(** C5: when a conversion is chosen and the value typed is refused by
    [validate_temperature], the shell prints the error, logs it, prints no
    conversion and goes on with the next turn of the menu loop: the run
    continues as a run from the remaining input would, with nothing changed
    but the report.  It does go on: the loop comes to an end, and whatever
    way it ends, the menu and the menu prompt were written next after the
    error. *)
Theorem out_of_range_is_reported
    (w : world) (choice_line value_line : string) (rest : list event)
    (c : Z) (v : float) (e : exn) :
  stdin w = Line choice_line :: Line value_line :: rest ->
  sigint_at_print w = None ->
  menu_choice_of choice_line = Some c -> c <> 3 ->
  Py.float_of_string (Py.strip value_line) = Some v ->
  validate_temperature v (scale_of c) = Raise e ->
  let w' :=
    extend w rest
      (menu ++ [Prompted menu_prompt; Prompted (numeric_prompt c);
                Printed ("Conversion Error: " ++ exn_str e)%string])
      [(ERROR, ("Temperature conversion error: " ++ exn_str e)%string)] in
  run_body w = Some (Ok None, w') /\ run_loop w = run_loop w' /\ run w = run w' /\
  (exists r w2, run_loop w = Some (r, w2)) /\
  (forall r w2,
      run_loop w = Some (r, w2) ->
      exists more, stdout w2 = stdout w' ++ menu ++ [Prompted menu_prompt] ++ more) /\
  (exists st w2, process w = Some (st, w2) /\ (st = Exited 0 \/ st = Exited 1)).
Proof.
  intros Hs Hsig Hc Hc3 Hv He w'.
  assert (Hbody : run_body w = Some (Ok None, w')).
  { destruct (validate_raises _ _ _ He) as [msg ->].
    unfold run_body, bind. rewrite (display_menu_eq w Hsig).
    rewrite (get_valid_menu_choice_skips [] (extend w (stdin w) menu []) choice_line c
               (Line value_line :: rest) Hs Hsig (Forall_nil _) Hc).
    cbn [List.map List.concat app].
    apply menu_choice_of_range in Hc.
    assert (H3 : (c =? 3)%Z = false) by (apply Z.eqb_neq; exact Hc3).
    rewrite H3. unfold try_except, convert, bind.
    destruct Hc as [-> | [-> | ->]]; [| | contradiction]; cbn [Z.eqb Pos.eqb];
      cbn [scale_of Z.eqb Pos.eqb] in He;
      erewrite get_valid_numeric_input_eq by (cbn; first [reflexivity | eassumption]);
      unfold lift; rewrite He; cbn [conversion_handler exn_str];
      subst w'; destruct w as [i sg o l]; cbn in Hsig; subst sg;
      cbv beta iota zeta delta [bind print logger ret write extend stdin sigint_at_print
                                stdout log numeric_prompt Z.eqb Pos.eqb];
      rewrite <- !app_assoc, ?app_nil_r; reflexivity. }
  split; [exact Hbody|].
  assert (Hloop : run_loop w = run_loop w').
  { unfold run_loop at 1.
    rewrite (ShellFacts.loop_unroll _ ShellFacts.run_body_strict), Hbody. reflexivity. }
  split; [exact Hloop|].
  split; [unfold run, try_except; rewrite Hloop; reflexivity|].
  split; [| split].
  - pose proof (proj1 ShellFacts.good_run_loop w) as T.
    destruct (run_loop w) as [[r w2] |]; [eauto | contradiction].
  - intros r w2 E. rewrite Hloop in E.
    exact (ShellOutput.run_loop_shows_menu w' r w2 Hsig E).
  - apply process_terminates.
Qed.

(** -300 degrees Celsius: the error is shown, then the menu again, and the
    next line, "3", ends the run. *)
Lemma out_of_range_is_reported_witness :
  let w := typed ["1"; "-300"; "3"] in
  let w' :=
    extend w [Line "3"]
      (menu ++ [Prompted menu_prompt; Prompted "Enter temperature in Celsius: ";
                Printed "Conversion Error: Invalid Celsius temperature: -300.0"])
      [(ERROR, "Temperature conversion error: Invalid Celsius temperature: -300.0")] in
  run_body w = Some (Ok None, w') /\ run_loop w = run_loop w' /\ run w = run w' /\
  (exists r w2, run_loop w = Some (r, w2)) /\
  (forall r w2,
      run_loop w = Some (r, w2) ->
      exists more, stdout w2 = stdout w' ++ menu ++ [Prompted menu_prompt] ++ more) /\
  (exists st w2, process w = Some (st, w2) /\ (st = Exited 0 \/ st = Exited 1)).
Proof.
  exact (out_of_range_is_reported (typed ["1"; "-300"; "3"]) "1" "-300" [Line "3"] 1
           (literal "-300")
           (TemperatureConversionError "Invalid Celsius temperature: -300.0")
           eq_refl eq_refl eq_refl ltac:(discriminate) eq_refl eq_refl).
Defined.

(* ================================================================== *)
(** * Further properties of the console application *)
(* ================================================================== *)

Import Expected.

(** ** The numeric input loop *)

Lemma numeric_input_body_retry (prompt : string) (w : world) (s : string)
      (rest : list event) :
  stdin w = Line s :: rest -> sigint_at_print w = None ->
  Py.float_of_string (Py.strip s) = None ->
  numeric_input_body prompt w = Some (Ok None, extend w rest (numeric_retry prompt) []).
Proof.
  destruct w as [i sg o l]. cbn [stdin sigint_at_print]. intros -> -> En.
  cbv beta iota zeta delta [numeric_input_body try_except bind input float_ ret raise
                            print write stdin sigint_at_print stdout log extend
                            numeric_retry].
  rewrite En. cbv beta iota. rewrite <- !app_assoc, app_nil_r. reflexivity.
Qed.

Lemma get_valid_numeric_input_skips (prompt : string) (skipped : list string) :
  forall (w : world) (line : string) (v : float) (rest : list event),
    stdin w = List.map Line skipped ++ Line line :: rest ->
    sigint_at_print w = None ->
    Forall (fun t => Py.float_of_string (Py.strip t) = None) skipped ->
    Py.float_of_string (Py.strip line) = Some v ->
    get_valid_numeric_input prompt w
    = Some (Ok v, extend w rest
                    (List.concat (List.map (fun _ => numeric_retry prompt) skipped)
                     ++ [Prompted prompt]) []).
Proof.
  induction skipped as [| t skipped IH]; intros w line v rest Hs Hsig Hsk Hv.
  - exact (get_valid_numeric_input_eq prompt w line rest v Hs Hv).
  - unfold get_valid_numeric_input.
    rewrite (ShellFacts.loop_unroll _
               (fun w w' => ShellFacts.numeric_input_body_strict prompt w None w')).
    inversion Hsk as [| ? ? Ht Hsk']; subst. cbn [List.map app] in Hs.
    rewrite (numeric_input_body_retry prompt w t _ Hs Hsig Ht).
    fold (get_valid_numeric_input prompt).
    rewrite (IH (extend w (List.map Line skipped ++ Line line :: rest) (numeric_retry prompt) [])
                line v rest eq_refl Hsig Hsk' Hv).
    unfold extend. cbn [stdin sigint_at_print stdout log List.map List.concat].
    rewrite <- !app_assoc, !app_nil_r. reflexivity.
Qed.

(** X1, for plain (ASCII) lines on standard input: whenever
    [get_valid_numeric_input] returns, the result is what [float] makes of
    the first line read that is a number, and every line before it was none;
    conversely, on lines of that shape it does return, after a prompt and
    the complaint for each skipped line. *)
Theorem get_valid_numeric_input_first_valid (prompt : string) :
  (forall (w : world) (v : float) (w' : world),
      plain_input w = true ->
      get_valid_numeric_input prompt w = Some (Ok v, w') ->
      exists (skipped : list string) (line : string),
        stdin w = List.map Line skipped ++ Line line :: stdin w' /\
        Forall (fun t => Py.float_of_string (Py.strip t) = None) skipped /\
        Py.float_of_string (Py.strip line) = Some v) /\
  (forall (w : world) (skipped : list string) (line : string) (v : float)
          (rest : list event),
      plain_input w = true ->
      stdin w = List.map Line skipped ++ Line line :: rest ->
      sigint_at_print w = None ->
      Forall (fun t => Py.float_of_string (Py.strip t) = None) skipped ->
      Py.float_of_string (Py.strip line) = Some v ->
      get_valid_numeric_input prompt w
      = Some (Ok v, extend w rest
                      (List.concat (List.map (fun _ => numeric_retry prompt) skipped)
                       ++ [Prompted prompt]) [])).
Proof.
  split.
  - intros w v w' _ E.
    destruct (ShellFacts.loop_ind (numeric_input_body prompt)
                (proj1 (ShellFacts.good_numeric_input_body prompt))
                (fun w w' => ShellFacts.numeric_input_body_strict prompt w None w')
                (fun w r w' =>
                   forall v, r = Ok v ->
                     exists skipped line,
                       stdin w = List.map Line skipped ++ Line line :: stdin w' /\
                       Forall (fun t => Py.float_of_string (Py.strip t) = None) skipped /\
                       Py.float_of_string (Py.strip line) = Some v))
      with (w := w) as [r0 [w0 [E0 P]]].
    + intros w1 v1 w1' Hb v0 Hv0. inversion Hv0; subst.
      apply ShellFacts.numeric_input_body_reads in Hb. destruct Hb as [s [Hs Hm]].
      exists [], s. cbn. auto.
    + intros w1 e w1' _ v0 Hv0. discriminate.
    + intros w1 w2 r w3 Hb IH v0 Hv0.
      apply ShellFacts.numeric_input_body_reads in Hb. destruct Hb as [s [Hs Hm]].
      destruct (IH v0 Hv0) as [skipped [line [H1 [H2 H3]]]].
      exists (s :: skipped), line. cbn. rewrite Hs, H1. auto.
    + unfold get_valid_numeric_input in E. rewrite E in E0. inversion E0; subst.
      apply (P v eq_refl).
  - intros w skipped line v rest _. apply get_valid_numeric_input_skips.
Qed.

(** The test's lines: "abc" and "-" are skipped and "30" is returned. *)
Lemma get_valid_numeric_input_first_valid_witness :
  get_valid_numeric_input "Enter temperature: " (typed ["abc"; "-"; "30"; "x"])
  = Some (Ok (literal "30"),
          extend (typed ["abc"; "-"; "30"; "x"]) [Line "x"]
            (numeric_retry "Enter temperature: " ++ numeric_retry "Enter temperature: "
             ++ [Prompted "Enter temperature: "]) []).
Proof.
  apply (proj2 (get_valid_numeric_input_first_valid "Enter temperature: ")
           (typed ["abc"; "-"; "30"; "x"]) ["abc"; "-"] "30" (literal "30") [Line "x"]).
  - reflexivity.
  - reflexivity.
  - reflexivity.
  - repeat constructor.
  - reflexivity.
Defined.

(** ** Input that runs out *)

Lemma input_loops_eof_menu (skipped : list string) :
  forall w : world,
    stdin w = List.map Line skipped -> sigint_at_print w = None ->
    Forall (fun t => menu_choice_of t = None) skipped ->
    get_valid_menu_choice w
    = Some (Raise EOFError,
            extend w [] (List.concat (List.map menu_retry skipped)
                         ++ [Prompted menu_prompt]) []).
Proof.
  induction skipped as [| t skipped IH]; intros w Hs Hsig Hsk;
    unfold get_valid_menu_choice;
    rewrite (ShellFacts.loop_unroll _
               (fun w w' => ShellFacts.menu_choice_body_strict w None w'));
    pose proof (ShellFacts.menu_choice_body_cases w) as H; cbn [List.map] in Hs;
    rewrite Hs in H.
  - rewrite H. destruct w as [i sg o l]. cbn in Hs, Hsig. subst.
    unfold write, extend. cbn. rewrite app_nil_r. reflexivity.
  - inversion Hsk as [| ? ? Ht Hsk']; subst. rewrite Ht, Hsig in H. rewrite H.
    fold get_valid_menu_choice.
    rewrite (IH (extend w (List.map Line skipped) (menu_retry t) []) eq_refl Hsig Hsk').
    unfold extend. cbn [stdin sigint_at_print stdout log List.map List.concat].
    rewrite <- !app_assoc, !app_nil_r. reflexivity.
Qed.

Lemma input_loops_eof_numeric (prompt : string) (skipped : list string) :
  forall w : world,
    stdin w = List.map Line skipped -> sigint_at_print w = None ->
    Forall (fun t => Py.float_of_string (Py.strip t) = None) skipped ->
    get_valid_numeric_input prompt w
    = Some (Raise EOFError,
            extend w [] (List.concat (List.map (fun _ => numeric_retry prompt) skipped)
                         ++ [Prompted prompt]) []).
Proof.
  induction skipped as [| t skipped IH]; intros w Hs Hsig Hsk;
    unfold get_valid_numeric_input;
    rewrite (ShellFacts.loop_unroll _
               (fun w w' => ShellFacts.numeric_input_body_strict prompt w None w'));
    cbn [List.map] in Hs.
  - pose proof (ShellFacts.numeric_input_body_cases prompt w) as H. rewrite Hs in H.
    rewrite H. destruct w as [i sg o l]. cbn in Hs, Hsig. subst.
    unfold write, extend. cbn. rewrite app_nil_r. reflexivity.
  - inversion Hsk as [| ? ? Ht Hsk']; subst.
    rewrite (numeric_input_body_retry prompt w t _ Hs Hsig Ht).
    fold (get_valid_numeric_input prompt).
    rewrite (IH (extend w (List.map Line skipped) (numeric_retry prompt) []) eq_refl Hsig Hsk').
    unfold extend. cbn [stdin sigint_at_print stdout log List.map List.concat].
    rewrite <- !app_assoc, !app_nil_r. reflexivity.
Qed.

(** X2, for plain (ASCII) lines on standard input: when standard input ends
    before a valid entry was typed, each of the two input loops has
    complained about every line, has written its prompt once more and raises
    [EOFError]; it does not exit the process itself. *)
Theorem input_loops_at_end_of_input (w : world) (skipped : list string) (prompt : string) :
  plain_input w = true ->
  stdin w = List.map Line skipped -> sigint_at_print w = None ->
  (Forall (fun t => menu_choice_of t = None) skipped ->
   get_valid_menu_choice w
   = Some (Raise EOFError,
           extend w [] (List.concat (List.map menu_retry skipped)
                        ++ [Prompted menu_prompt]) [])) /\
  (Forall (fun t => Py.float_of_string (Py.strip t) = None) skipped ->
   get_valid_numeric_input prompt w
   = Some (Raise EOFError,
           extend w [] (List.concat (List.map (fun _ => numeric_retry prompt) skipped)
                        ++ [Prompted prompt]) [])).
Proof.
  intros _ Hs Hsig. split; intros Hsk.
  - apply input_loops_eof_menu; assumption.
  - apply input_loops_eof_numeric; assumption.
Qed.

=======

TASK TO COMPLETE:
Please reproduce exactly the lines from the first one of the records above through the line containing "but the report.", both included, and nothing else.

SOLUTION FOR THIS PROBLEM:
(** C5: when a conversion is chosen and the value typed is refused by
    [validate_temperature], the shell prints the error, logs it, prints no
    conversion and goes on with the next turn of the menu loop: the run
    continues as a run from the remaining input would, with nothing changed
    but the report.  It does go on: the loop comes to an end, and whatever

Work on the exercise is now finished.